Data for the task =
(* ===== verification/InboxFacts.v ===== *)
(** * Chains of event records

    The text of an entry determines its fields, the verifier accepts exactly the
    chains, and a tenant's chain is in order wherever its records stand: shared by
    the in-memory inbox and the durable one. *)

From stdpp Require Import sorting.
From Stdlib Require Import Ascii.
From S2P Require Import Prelude Json Sha256 Uuid Commands Registry Inbox.
Local Open Scope Z_scope.

(** ** The text of an entry determines its fields *)

(** reading one escaped character back *)
Definition unhex (c : ascii) : nat :=
  let n := nat_of_ascii c in if (n <? 58)%nat then n - 48 else n - 87.
Definition unescape_char (s : string) : option (ascii * string) :=
  match s with
  | EmptyString => None
  | String c s' =>
      if Ascii.eqb c quote_char then None
      else if negb (Ascii.eqb c (ascii_of_nat 92)) then Some (c, s')
      else match s' with
        | EmptyString => None
        | String d s'' =>
            if Ascii.eqb d "b" then Some (ascii_of_nat 8, s'')
            else if Ascii.eqb d "t" then Some (ascii_of_nat 9, s'')
            else if Ascii.eqb d "n" then Some (ascii_of_nat 10, s'')
            else if Ascii.eqb d "f" then Some (ascii_of_nat 12, s'')
            else if Ascii.eqb d "r" then Some (ascii_of_nat 13, s'')
            else if Ascii.eqb d "u" then
              match s'' with
              | String _ (String _ (String x (String y k))) => Some (ascii_of_nat (unhex x * 16 + unhex y), k)
              | _ => None
              end
            else Some (d, s'')
        end
  end.

Lemma unescape_escape c k : unescape_char (escape_char c +:+ k) = Some (c, k).
Proof. by destruct c as [[] [] [] [] [] [] [] []]. Qed.

Lemma escape_inj s1 s2 k1 k2 :
  escape s1 +:+ quote +:+ k1 = escape s2 +:+ quote +:+ k2 -> s1 = s2 /\ k1 = k2.
Proof.
  revert s2. induction s1 as [|c s1 IH]; intros [|d s2]; cbn [escape].
  - intros H. injection H as H. by split.
  - intros H. apply (f_equal unescape_char) in H. rewrite !str_app_assoc in H. by rewrite unescape_escape in H.
  - intros H. apply (f_equal unescape_char) in H. rewrite !str_app_assoc in H. by rewrite unescape_escape in H.
  - intros H. apply (f_equal unescape_char) in H. rewrite !str_app_assoc, !unescape_escape in H.
    injection H as -> H. by destruct (IH _ H) as [-> ->].
Qed.
Lemma dump_string_inj s1 s2 k1 k2 :
  dump_string s1 +:+ k1 = dump_string s2 +:+ k2 -> s1 = s2 /\ k1 = k2.
Proof.
  unfold dump_string. rewrite !str_app_assoc. intros H. apply escape_inj. by injection H.
Qed.

(** what [event_ledger_hash] hashes *)
Definition entry_text (r : EventLedgerRecord) : string :=
  dumps (JArr [JStr "codestra-event-ledger-v1"; JStr (rec_tenant_id r); JInt (rec_tenant_sequence r);
               JStr (rec_event_id r); JStr (rec_semantic_sha256 r); JStr (rec_previous_entry_hash r)]).

Lemma entry_text_inj a b :
  rec_tenant_id a = rec_tenant_id b -> rec_tenant_sequence a = rec_tenant_sequence b ->
  entry_text a = entry_text b ->
  rec_event_id a = rec_event_id b /\ rec_semantic_sha256 a = rec_semantic_sha256 b /\
  rec_previous_entry_hash a = rec_previous_entry_hash b.
Proof.
  unfold entry_text. intros -> ->. cbn [dumps map join]. rewrite !str_app_assoc. intros H.
  do 7 apply (inj (String.append _)) in H.
  apply dump_string_inj in H as [He H]. apply (inj (String.append _)) in H.
  apply dump_string_inj in H as [Hs H]. apply (inj (String.append _)) in H.
  apply dump_string_inj in H as [Hp _]. done.
Qed.

Lemma event_ledger_hash_text r :
  event_ledger_hash (rec_tenant_id r) (rec_tenant_sequence r) (rec_event_id r) (rec_semantic_sha256 r)
    (rec_previous_entry_hash r) = sha256_hex (entry_text r).
Proof. reflexivity. Qed.
Lemma canonical_payload_text r :
  canonical_payload_sha256 (rec_payload r) = sha256_hex (dumps (JObj (rec_payload r))).
Proof. reflexivity. Qed.
#[local] Opaque event_ledger_hash canonical_payload_sha256.

(** ** The order of the verifier *)

Lemma compare_le_trans a b c :
  String.compare a b <> Gt -> String.compare b c <> Gt -> String.compare a c <> Gt.
Proof.
  revert b c. induction a as [|x a IH]; intros [|y b] [|z c]; simpl; try done.
  unfold Ascii.compare.
  destruct (N.compare_spec (Ascii.N_of_ascii x) (Ascii.N_of_ascii y)),
    (N.compare_spec (Ascii.N_of_ascii y) (Ascii.N_of_ascii z)),
    (N.compare_spec (Ascii.N_of_ascii x) (Ascii.N_of_ascii z)); try done; try lia. apply IH.
Qed.

Lemma str_le_compare a b : str_le a b <-> String.compare a b <> Gt.
Proof. unfold str_le, String.leb. by destruct (String.compare a b). Qed.

Lemma str_le_trans a b c : str_le a b -> str_le b c -> str_le a c.
Proof. rewrite !str_le_compare. apply compare_le_trans. Qed.

#[export] Instance record_le_trans : Transitive record_le.
Proof.
  intros a b c. unfold record_le.
  destruct (decide (rec_tenant_id a = rec_tenant_id b)) as [Hab|Hab],
    (decide (rec_tenant_id b = rec_tenant_id c)) as [Hbc|Hbc],
    (decide (rec_tenant_id a = rec_tenant_id c)) as [Hac|Hac]; intros H1 H2; try congruence; try lia.
  - destruct Hab. apply String.leb_antisym; [exact H1|]. by rewrite Hac.
  - by eapply str_le_trans.
Qed.

#[export] Instance record_le_total : Total record_le.
Proof.
  intros a b. unfold record_le.
  destruct (decide (rec_tenant_id a = rec_tenant_id b)) as [Hab|Hab],
    (decide (rec_tenant_id b = rec_tenant_id a)) as [Hba|Hba]; try congruence; [lia|apply String.leb_total].
Qed.

(** ** What the verifier accepts *)

Lemma of_tenant_app t l k : of_tenant t (l ++ k) = of_tenant t l ++ of_tenant t k.
Proof. apply List.filter_app. Qed.
Lemma of_tenant_perm t l k : l ≡ₚ k -> of_tenant t l ≡ₚ of_tenant t k.
Proof.
  unfold of_tenant. induction 1; simpl; repeat case_bool_decide; eauto using perm_swap, Permutation_trans.
Qed.

(** the loop's maps, for one tenant *)
Definition next_of (st : VerifyState) (t : string) : Z := default 1 (expected_sequence st !! t).
Definition prev_of (st : VerifyState) (t : string) : string := default ZERO_LEDGER_HASH (previous_hash st !! t).
Definition count_of (m : gmap string Z) (t : string) : Z := default 0 (m !! t).

Lemma verify_record_spec st r st' :
  verify_record st r = Ret st' <->
  chained (next_of st (rec_tenant_id r)) (prev_of st (rec_tenant_id r)) [r] /\
  st' = {| expected_sequence := <[rec_tenant_id r := next_of st (rec_tenant_id r) + 1]> (expected_sequence st);
           previous_hash := <[rec_tenant_id r := rec_entry_hash r]> (previous_hash st);
           counts := <[rec_tenant_id r := count_of (counts st) (rec_tenant_id r) + 1]> (counts st) |}.
Proof.
  unfold verify_record, next_of, prev_of, count_of. cbn [chained]. split.
  - destruct (Z.eqb_spec (rec_tenant_sequence r) (default 1 (expected_sequence st !! rec_tenant_id r))) as [Hs|]; [|done].
    cbn [negb]. case_bool_decide as Hp; [|done]. case_bool_decide as Hb; [|done]. case_bool_decide as He; [|done].
    cbn [negb]. intros [= <-]. rewrite <- Hs, <- Hp. by split_and!.
  - intros [(Hs & Hp & Hb & He & _) ->]. rewrite Hs, Hp, Z.eqb_refl. cbn [negb].
    by rewrite !bool_decide_eq_true_2.
Qed.

Lemma verify_loop_spec l st :
  (exists st', verify_loop st l = Ret st') <->
  forall t, chained (next_of st t) (prev_of st t) (of_tenant t l).
Proof.
  revert st. induction l as [|r l IH]; intros st; simpl; [by split; eauto|].
  destruct (verify_record st r) as [st1|e] eqn:Hr.
  - apply verify_record_spec in Hr as [Hc ->]. rewrite IH. clear IH.
    apply forall_proper. intros t. unfold next_of, prev_of. cbn [expected_sequence previous_hash].
    case_bool_decide as Ht; cbn [chained of_tenant].
    + subst t. rewrite !lookup_insert_eq. destruct Hc as (H1 & H2 & H3 & H4 & _).
      split; [intros H; by split_and!|by intros (_ & _ & _ & _ & H)].
    + by rewrite !lookup_insert_ne.
  - split; [by intros [? ?]|]. intros H. specialize (H (rec_tenant_id r)). rewrite bool_decide_eq_true_2 in H by done.
    destruct H as (H1 & H2 & H3 & H4 & _).
    assert (exists st', verify_record st r = Ret st') as [? ?]; [|congruence].
    eexists. apply verify_record_spec. split; [|done]. by split_and!.
Qed.

Lemma verify_loop_counts l st st' t :
  verify_loop st l = Ret st' ->
  count_of (counts st') t = count_of (counts st) t + Z.of_nat (length (of_tenant t l)).
Proof.
  revert st. induction l as [|r l IH]; intros st; simpl; [intros [= <-]; lia|].
  destruct (verify_record st r) as [st1|e] eqn:Hr; [|done]. intros H. rewrite (IH _ H).
  apply verify_record_spec in Hr as [_ ->]. unfold count_of. cbn [counts]. case_bool_decide as Ht.
  - subst t. rewrite lookup_insert_eq. simpl. lia.
  - by rewrite lookup_insert_ne.
Qed.

(** ** Chains *)

Lemma chained_cons n p x l :
  chained n p (x :: l) <-> chained n p [x] /\ chained (n + 1) (rec_entry_hash x) l.
Proof. cbn [chained]. tauto. Qed.
Lemma chained_app n p l r :
  chained n p (l ++ [r]) <-> chained n p l /\ chained (n + Z.of_nat (length l)) (chain_head p l) [r].
Proof.
  revert n p. induction l as [|x l IH]; intros n p; cbn [app chain_head length].
  - rewrite Z.add_0_r. cbn [chained]. tauto.
  - rewrite (chained_cons n p x (l ++ [r])), (chained_cons n p x l), IH.
    replace (n + Z.of_nat (S (length l))) with (n + 1 + Z.of_nat (length l)) by lia. tauto.
Qed.
Lemma chain_head_app p l r : chain_head p (l ++ [r]) = rec_entry_hash r.
Proof. revert p. induction l as [|x l IH]; intros p; [done|apply IH]. Qed.

Lemma chained_lookup n p l i r :
  chained n p l -> l !! i = Some r -> rec_tenant_sequence r = n + Z.of_nat i.
Proof.
  revert n p i. induction l as [|x l IH]; intros n p i; [done|]. intros (Hs & _ & _ & _ & Hc). destruct i as [|i].
  - intros [= <-]. lia.
  - intros Hi. rewrite (IH _ _ _ Hc Hi). lia.
Qed.
Lemma of_tenant_elem t l r : r ∈ of_tenant t l -> rec_tenant_id r = t.
Proof. rewrite list_elem_of_In. unfold of_tenant. rewrite filter_In, bool_decide_eq_true. by intros []. Qed.

(** a tenant's chain is in order, whatever stands between its records *)
Lemma chained_sorted n p t l : Forall (fun r => rec_tenant_id r = t) l -> chained n p l -> StronglySorted record_le l.
Proof.
  revert n p. induction l as [|x l IH]; intros n p Ht Hc; [constructor|]. apply Forall_cons in Ht as [Hx Ht].
  destruct Hc as (Hs & _ & _ & _ & Hc). constructor; [by eapply IH|]. apply Forall_forall. intros y Hy.
  rewrite Forall_forall in Ht. specialize (Ht y Hy). unfold record_le. rewrite decide_True by congruence.
  apply list_elem_of_lookup in Hy as [i Hi]. rewrite (chained_lookup _ _ _ _ _ Hc Hi). lia.
Qed.
Lemma StronglySorted_filter {A} (R : relation A) (f : A -> bool) l :
  StronglySorted R l -> StronglySorted R (List.filter f l).
Proof.
  induction 1 as [|x l Hs IH Hx]; simpl; [constructor|]. destruct (f x); [|done]. constructor; [done|].
  rewrite Forall_forall in Hx |- *. intros y Hy. apply Hx. rewrite list_elem_of_In in Hy |- *.
  by apply filter_In in Hy as [Hy _].
Qed.
Lemma chained_order t l :
  chained 1 ZERO_LEDGER_HASH (of_tenant t l) -> of_tenant t (merge_sort record_le l) = of_tenant t l.
Proof.
  intros Hc. pose proof (merge_sort_Permutation record_le l) as Hperm. apply (of_tenant_perm t) in Hperm.
  apply (StronglySorted_unique_strong record_le); [| |eapply chained_sorted, Hc|done].
  - intros x y Hx Hy Hxy Hyx. rewrite Hperm in Hx. pose proof (of_tenant_elem _ _ _ Hx) as Hxt.
    pose proof (of_tenant_elem _ _ _ Hy) as Hyt. unfold record_le in Hxy, Hyx.
    rewrite decide_True in Hxy by congruence. rewrite decide_True in Hyx by congruence.
    apply list_elem_of_lookup in Hx as [i Hi]. apply list_elem_of_lookup in Hy as [j Hj].
    pose proof (chained_lookup _ _ _ _ _ Hc Hi). pose proof (chained_lookup _ _ _ _ _ Hc Hj).
    assert (i = j) as -> by lia. congruence.
  - apply StronglySorted_filter, StronglySorted_merge_sort; apply _.
  - apply Forall_forall. intros r. apply of_tenant_elem.
Qed.

(** ** Lists of records *)

(** every tenant's records are a chain from the start *)
Definition chains (l : list EventLedgerRecord) : Prop := forall t, chained 1 ZERO_LEDGER_HASH (of_tenant t l).

Lemma chains_sorted l t : chains l -> of_tenant t (merge_sort record_le l) = of_tenant t l.
Proof. intros Hl. by apply chained_order. Qed.

(** chains verify, and are counted *)
Lemma chains_verify l :
  chains l -> exists m, verify_event_ledger_records l = Ret m /\
    forall t, count_of m t = Z.of_nat (length (of_tenant t l)).
Proof.
  intros Hl. unfold verify_event_ledger_records.
  assert (exists st, verify_loop verify_start (merge_sort record_le l) = Ret st) as [st Hst].
  { apply verify_loop_spec. intros t. rewrite chains_sorted by done. apply Hl. }
  rewrite Hst. exists (counts st). split; [done|]. intros t.
  by rewrite (verify_loop_counts _ _ _ t Hst), chains_sorted.
Qed.

Lemma accepted_for_app t a b : accepted_for t (a ++ b) = accepted_for t a ++ accepted_for t b.
Proof. apply List.filter_app. Qed.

Task description =
Across the material, report every line that has the word "Import".

Your solution =
From stdpp Require Import sorting.
From Stdlib Require Import Ascii.
From S2P Require Import Prelude Json Sha256 Uuid Commands Registry Inbox.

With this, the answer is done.